- [What you have to do] Please repeat only the stretch of records running from the first line through the line that contains "apply Forall_cons in Hread".

- [Recorded data]
——————

Lemma assemble_loop_total (ts : list chip_record) (ind : Z) (bands : list string) out :
  Forall on_grid ts -> Forall (storable ind bands) ts -> all_shaped bands out ->
  exists out', assemble_loop ts ind bands out = Ok out' /\ all_shaped bands out'.
Proof.
  revert out. induction ts as [| t ts IH]; intros out Hgrid Hread Hout.
  - exists out. by split.
  - apply Forall_cons in Hgrid as [[Hx Hy] Hgrid].
    apply Forall_cons in Hread as [Hrd Hread].
    destruct (norm_index_landing _ (on_pitch_range _ Hy)) as [Hr Hlt].
    destruct (norm_index_landing _ (on_pitch_range _ Hx)) as [Hc _].
    rewrite <- row_of_offset in Hr. rewrite <- col_of_offset in Hc.
    destruct (assemble_bands_total t ind _ _ _ _ bands bands out Hr Hlt Hc Hrd)
      as [out1 [Hstep Hout1]]; [done | exact Hout |].
    apply on_pitch_range in Hx, Hy.
    rewrite assemble_loop_cons_safe by lia.
    rewrite Hstep. cbn [bind]. by apply IH.
Qed.

(** One record, one band: the result is the zero grid with one cell set. *)
Lemma assemble_single t (ind v : Z) (b : string) :
  -3001 < x_offset t < 3000 -> -3001 < y_offset t < 3000 ->
  reads t b ind v -> in_int64 v = true ->
  assemble [t] ind [b]
  = Ok {[b := one_cell (landing (y_offset t)) (landing (x_offset t)) v]}.
Proof.
  intros Hx Hy [series [Hs Hv]] H64.
  destruct (norm_index_landing _ Hy) as [Hr Hlt].
  destruct (norm_index_landing _ Hx) as [Hc _].
  rewrite <- row_of_offset in Hr. rewrite <- col_of_offset in Hc.
  destruct (grid_setitem_shaped (zeros 100 100) _ _ v _ _ shaped_zeros Hr Hlt Hc H64)
    as [line [Hline Hset]].
  assert (line = replicate 100 0) as ->.
  { unfold zeros in Hline. apply lookup_replicate in Hline as [-> _]. done. }
  unfold assemble, assemble_init. cbn [foldl].
  rewrite assemble_loop_cons_safe by lia.
  cbn [assemble_bands]. unfold dict_get.
  rewrite Hs. cbn [bind]. rewrite Hv. cbn [bind]. rewrite lookup_insert_eq.
  cbn [bind]. rewrite Hset. cbn [bind assemble_loop].
  rewrite insert_insert_eq, insert_empty. reflexivity.
Qed.

End Assemble.

Lemma cell_at_one_cell (r0 c0 r c : nat) (v : Z) :
  (r0 < 100)%nat -> (c0 < 100)%nat ->
  cell_at (one_cell r0 c0 v) r c
  = if (r <? 100)%nat && (c <? 100)%nat
    then Some (if (r =? r0)%nat && (c =? c0)%nat then v else 0)
    else None.
Proof.
  intros Hr0 Hc0. unfold cell_at, one_cell, zeros.
  destruct (Nat.ltb_spec r 100) as [Hr | Hr]; cbn [andb].
  - destruct (Nat.eqb_spec r r0) as [-> | Hne]; cbn [andb].
    + rewrite list_lookup_insert_eq by (rewrite length_replicate; lia).
      destruct (Nat.ltb_spec c 100) as [Hc | Hc].
      * destruct (Nat.eqb_spec c c0) as [-> | Hne].
        -- apply list_lookup_insert_eq. rewrite length_replicate; lia.
        -- rewrite list_lookup_insert_ne by congruence.
           apply lookup_replicate. split; [done | lia].
      * apply lookup_ge_None. rewrite length_insert, length_replicate. lia.
    + rewrite list_lookup_insert_ne by congruence.
      rewrite (proj2 (lookup_replicate 100 (replicate 100 0) (replicate 100 0) r))
        by (split; [done | lia]).
      destruct (Nat.ltb_spec c 100) as [Hc | Hc].
      * apply lookup_replicate. split; [done | lia].
      * apply lookup_ge_None. rewrite length_replicate. lia.
  - rewrite (proj2 (lookup_ge_None _ r)); [done |].
    rewrite length_insert, length_replicate. lia.
Qed.

(** C2, as stated, fails: with chip origin (0,0) and pixel (0,0) the value 42
    is not at [grid[99][0]], which holds 0; it is at [grid[0][0]]. *)
Lemma assemble_origin_not_in_row_99 :
  exists g : grid,
    assemble origin_series 0 ["B1"] = Ok {["B1" := g]}
    /\ grid_getitem g 99 0 = Ok 0
    /\ grid_getitem g 0 0 = Ok 42.
Proof.
  exists (one_cell 0 0 42). split; [| split]; vm_compute; reflexivity.
Qed.

(** C2, amended: for the single record with chip origin (0,0) and pixel
    (0,0), band set {"B1"}, index 0 and value 42, [assemble] returns for "B1"
    the 100 by 100 grid with [grid[0][0] == 42] and every other cell 0. *)
Theorem assemble_origin_cell :
  assemble origin_series 0 ["B1"] = Ok {["B1" := one_cell 0 0 42]}
  /\ grid_getitem (one_cell 0 0 42) 0 0 = Ok 42
  /\ forall r c : nat,
       cell_at (one_cell 0 0 42) r c
       = if (r <? 100)%nat && (c <? 100)%nat
         then Some (if (r =? 0)%nat && (c =? 0)%nat then 42 else 0)
         else None.
Proof.
  split; [| split].
  - apply (assemble_single ((0, 0, 0, 0), {["B1" := [42]]}) 0 42 "B1");
      [simpl; lia | simpl; lia | | reflexivity].
    exists [42]. split; reflexivity.
  - vm_compute. reflexivity.
  - intros r c. apply cell_at_one_cell; lia.
Qed.
(** * DevConnector REST API: a shallow embedding of the route handlers

    The development follows the two router files of the back end,
    [routes/api/posts.js] and the profile router (GET/POST/DELETE
    [api/profile], experience, education, github).

    Modelling conventions.
    - A JavaScript string is a [string]; an ObjectId is the string that
      [toString()] prints for it.  [req.user.id] is the id string that the
      auth middleware extracted from the bearer token.
    - The three collections are held in [Db].  Posts and users are looked
      up by [_id] only, so they are finite maps keyed by the id; profiles
      are searched by a filter ([findOne({ user })]), so the collection is
      a list in natural order and every document carries its [_id].
    - A handler is a computation in the monad [M]: it threads the [World]
      (database, the response delivered so far, the outbound HTTP calls) and
      may throw.  [try { .. } catch (err) { .. }] is [try_catch].
    - Express delivers one response per request; a second [res.json] or
      [res.send] throws (headers already sent).
    - Every database call is assumed to reach the database: the only store
      failures are the ones Mongoose raises itself (cast and schema
      validation errors). *)

From Stdlib Require Import String Ascii List NArith Bool Lia.
From stdpp Require Import gmap strings list fin_maps.
(** * Slice geometry of the stacked pie chart

    A shallow embedding of the script blocks of
    [src/components/PieChart.vue] (the base component) and of its
    radial-gradient variant, together with the properties that the
    specification states about them.

    The script is written once, over an interface of JavaScript numbers, and
    read at two instances: IEEE-754 binary64 (what the code runs on, and what
    every concrete evaluation below uses) and the real numbers (exact
    arithmetic, where the algebraic laws are stated). *)

From Stdlib Require Import ZArith List String Ascii Bool Lia.
From Stdlib Require Import DecimalString DecimalNat DecimalPos.
From Stdlib Require Import Floats.
From Stdlib Require Import Reals Lra.
From Stdlib Require Import Permutation.
Import ListNotations.

Set Implicit Arguments.

(** ** JavaScript numbers *)

(** The operations on [number] that the script uses. *)
Class Number (num : Type) : Type := {
  of_Z : Z -> num;        (* an integer literal, an array length or an index *)
  literal_0_5 : num;      (* the literal [0.5] *)
  Math_PI : num;          (* [Math.PI] *)
  add : num -> num -> num;
  mul : num -> num -> num;
  div : num -> num -> num
}.

Declare Scope js_scope.
Delimit Scope js_scope with js.
Infix "+" := add : js_scope.
Infix "*" := mul : js_scope.
Infix "/" := div : js_scope.

(** An integer as a binary64 value; exact while its magnitude is below 2^53,
    which covers every literal, length and index of the script. *)
Definition float_of_Z (z : Z) : float :=
  match z with
  | Z0 => 0%float
  | Zpos _ => PrimFloat.of_uint63 (Uint63.of_Z z)
  | Zneg p => PrimFloat.opp (PrimFloat.of_uint63 (Uint63.of_Z (Zpos p)))
  end.

(** The numbers of the running code: binary64, round to nearest even;
    [Math.PI] is the double 0x1.921fb54442d18p+1. *)
#[export] Instance binary64 : Number float := {
  of_Z := float_of_Z;
  literal_0_5 := 0.5%float;
  Math_PI := 0x1.921fb54442d18p+1%float;
  add := PrimFloat.add;
  mul := PrimFloat.mul;
  div := PrimFloat.div
}.

(** Exact arithmetic: the same script read over the reals.  These are not the
    numbers of the running code: a statement at this instance says what the
    formulas mean, a statement at [binary64] what the code computes. *)
#[export] Instance real_number : Number R := {
  of_Z := IZR;
  literal_0_5 := 0.5%R;
  Math_PI := PI;
  add := Rplus;
  mul := Rmult;
  div := Rdiv
}.

(** ** Completions *)

(** A call either returns a value or throws; the only exception the script can
    raise is the [TypeError] of reading a property of [undefined]. *)
Inductive completion (T : Type) : Type :=
| Normal (value : T)
| Throw_TypeError.
Arguments Normal {T} value.
Arguments Throw_TypeError {T}.

(** ** The data *)

(** [PieData] of [types/chart.d.ts]. *)
Record PieData (num : Type) : Type := mkPieData {
  label : string;
  quantity : num;
  color : string
}.
Arguments mkPieData {num} label quantity color.

(** The value interpolated by [`${x}s`]: a number of seconds. *)
Inductive css_time (num : Type) : Type :=
| Seconds (x : num).
Arguments Seconds {num} x.

(** ** The script of the component *)

Section Script.
Context {num : Type} `{Number num}.
(** [props.data] as it was when [setup] ran.  The script runs once, when the
    component is mounted; its plain constants keep the value they got then. *)
Variable mounted : list (PieData num).
(** [props.data] as it is now: what the functions, the [computed] values and
    the template read. *)
Variable data : list (PieData num).

Local Open Scope js_scope.

Definition radius : Z := 16.
Definition viewbox : Z := radius * 2.
Definition circumference : num := of_Z 2 * Math_PI * of_Z radius.
(** A plain [const], not a [computed]: the length is the one at [setup]. *)
Definition minRadiusMask : Z := radius - Z.of_nat (List.length mounted).
Definition strokeWidth : Z := 23.

(** The radius bound in the template: [:r="minRadiusMask + i"], for the
    index [i] of an entry of the list rendered now. *)
Definition maskRadius (i : nat) : Z := minRadiusMask + Z.of_nat i.

Definition totalPercentage : num :=
  fold_left (fun accumulator element => accumulator + quantity element)
            data (of_Z 0).

Definition getSinglePercentage (quantity : num) : num :=
  (quantity * of_Z 100) / totalPercentage.

Definition getSlice (quantity : num) : num :=
  (circumference * getSinglePercentage quantity) / of_Z 100.

(** The loop of [getRotate]: [todo] is [index - counter], the number of
    iterations left.  Reading [props.data[counter]] past the end gives
    [undefined], whose [.quantity] throws. *)
Fixpoint getRotate_loop (todo counter : nat) (angle : num) : completion num :=
  match todo with
  | O => Normal angle
  | S todo' =>
      match nth_error data counter with
      | None => Throw_TypeError
      | Some element =>
          getRotate_loop todo' (S counter)
            (angle + (getSinglePercentage (quantity element) / of_Z 100) * of_Z 360)
      end
  end.

Definition getRotate (index : nat) : completion num :=
  getRotate_loop index 0 (of_Z 0).

(** The angle that one iteration of that loop adds for an element, and the
    update of [angle] it makes. *)
Definition sliceAngle (element : PieData num) : num :=
  (getSinglePercentage (quantity element) / of_Z 100) * of_Z 360.

Definition accumulate (angle : num) (element : PieData num) : num :=
  angle + sliceAngle element.

Definition getDelay (index : nat) : css_time num :=
  Seconds (literal_0_5 + of_Z (Z.of_nat index) / of_Z 3).
End Script.

(** The sum of a list of numbers, accumulated from the left starting at 0,
    the way [reduce] does it in [totalPercentage]. *)
Definition sum {num : Type} `{Number num} (l : list num) : num :=
  fold_left add l (of_Z 0).

(** The dash lengths and the normalized percentages of all slices, in input
    order: what the template's [v-for] computes. *)
Definition sliceDashLengths {num : Type} `{Number num}
    (data : list (PieData num)) : list num :=
  map (fun datum => getSlice data (quantity datum)) data.


(** ** Strings *)

Local Open Scope string_scope.

(** An array read gives a string or [undefined] ([None]); [ToString] is what
    a template literal and [parseInt] apply to it. *)
Definition ToString (v : option string) : string :=
  match v with
  | Some s => s
  | None => "undefined"
  end.

Fixpoint skip (n : nat) (s : string) : string :=
  match n, s with
  | S n', String _ s' => skip n' s'
  | _, _ => s
  end.

(** Whether [s] starts with [pattern]. *)
Fixpoint starts_with (pattern s : string) : bool :=
  match pattern, s with
  | EmptyString, _ => true
  | String a pattern', String b s' => Ascii.eqb b a && starts_with pattern' s'
  | String _ _, EmptyString => false
  end.

(** [s.replace(searchValue, replaceValue)] for a string pattern: only the
    first occurrence is replaced ([replaceValue] holds no [$] pattern here). *)
Fixpoint replace (searchValue replaceValue s : string) : string :=
  if starts_with searchValue s
  then replaceValue ++ skip (String.length searchValue) s
  else match s with
       | EmptyString => EmptyString
       | String c s' => String c (replace searchValue replaceValue s')
       end.

(** [s.split(separator)] for a separator of one character. *)
Fixpoint split (separator : ascii) (s : string) : list string :=
  match s with
  | EmptyString => [EmptyString]
  | String c s' =>
      if Ascii.eqb c separator
      then EmptyString :: split separator s'
      else match split separator s' with
           | piece :: pieces => String c piece :: pieces
           | [] => [String c EmptyString]
           end
  end.

(** The decimal numeral of an index, as [`${index}`] prints it. *)
Definition index_to_string (index : nat) : string :=
  NilZero.string_of_uint (Nat.to_uint index).

(** *** Integer-valued numbers

    [parseInt] returns an integer or [NaN]; the arithmetic of
    [colorBrightness] stays on such values.  The integer is kept exact, as
    binary64 keeps it while its magnitude is at most 2^53. *)
Inductive integer_number : Type :=
| NaN
| Int (z : Z).

Definition gt (x y : integer_number) : bool :=
  match x, y with
  | Int a, Int b => (b <? a)%Z
  | _, _ => false
  end.

Definition plus (x y : integer_number) : integer_number :=
  match x, y with
  | Int a, Int b => Int (a + b)
  | _, _ => NaN
  end.

Definition minus (x y : integer_number) : integer_number :=
  match x, y with
  | Int a, Int b => Int (a - b)
  | _, _ => NaN
  end.

(** [String(x)] of such a value: "NaN", or the decimal numeral of the
    integer, which is what JavaScript prints for an integer-valued double of
    magnitude at most 2^53; statements about a lightness read from an
    arbitrary string carry that bound. *)
Definition Number_toString (x : integer_number) : string :=
  match x with
  | NaN => "NaN"
  | Int z => NilZero.string_of_int (Z.to_int z)
  end.

(** White space that [parseInt] skips, among the code units below 256. *)
Definition is_white_space (c : ascii) : bool :=
  let n := nat_of_ascii c in
  ((9 <=? n) && (n <=? 13) || (n =? 32) || (n =? 160))%nat.

Fixpoint trim_start (s : string) : string :=
  match s with
  | String c s' => if is_white_space c then trim_start s' else s
  | EmptyString => EmptyString
  end.

(** The value of a digit in a radix up to 36, if it is one. *)
Definition digit_value (radix : Z) (c : ascii) : option Z :=
  let n := Z.of_nat (nat_of_ascii c) in
  let v := (if (48 <=? n) && (n <=? 57) then Some (n - 48)
            else if (97 <=? n) && (n <=? 122) then Some (n - 87)
            else if (65 <=? n) && (n <=? 90) then Some (n - 55)
            else None)%Z in
  match v with
  | Some d => if (d <? radix)%Z then Some d else None
  | None => None
  end.

(** The longest prefix of digits, read in the radix; [None] when the first
    character is no digit. *)
Fixpoint parse_digits (radix : Z) (acc : option Z) (s : string) : option Z :=
  match s with
  | EmptyString => acc
  | String c s' =>
      match digit_value radix c with
      | Some d =>
          parse_digits radix
            (Some (match acc with Some a => a * radix + d | None => d end)%Z) s'
      | None => acc
      end
  end.

(** [parseInt(string)] without a radix argument. *)
Definition parseInt (input : option string) : integer_number :=
  let s := trim_start (ToString input) in
  let '(sign, s) :=
    match s with
    | String "-" s' => ((-1)%Z, s')
    | String "+" s' => (1%Z, s')
    | _ => (1%Z, s)
    end in
  let '(radix, s) :=
    match s with
    | String "0" (String "x" s') => (16%Z, s')
    | String "0" (String "X" s') => (16%Z, s')
    | _ => (10%Z, s)
    end in
  match parse_digits radix None s with
  | Some z => Int (sign * z)
  | None => NaN
  end.

(** ** Identifiers and colours *)

(** [getId] of [components/PieChart.vue]. *)
Module PieChart.
Definition getId (label : string) : string :=
  replace " " "-" label.
End PieChart.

——————

- [Finished exercise]
Lemma assemble_loop_total (ts : list chip_record) (ind : Z) (bands : list string) out :
  Forall on_grid ts -> Forall (storable ind bands) ts -> all_shaped bands out ->
  exists out', assemble_loop ts ind bands out = Ok out' /\ all_shaped bands out'.
Proof.
  revert out. induction ts as [| t ts IH]; intros out Hgrid Hread Hout.
  - exists out. by split.
  - apply Forall_cons in Hgrid as [[Hx Hy] Hgrid].
    apply Forall_cons in Hread as [Hrd Hread].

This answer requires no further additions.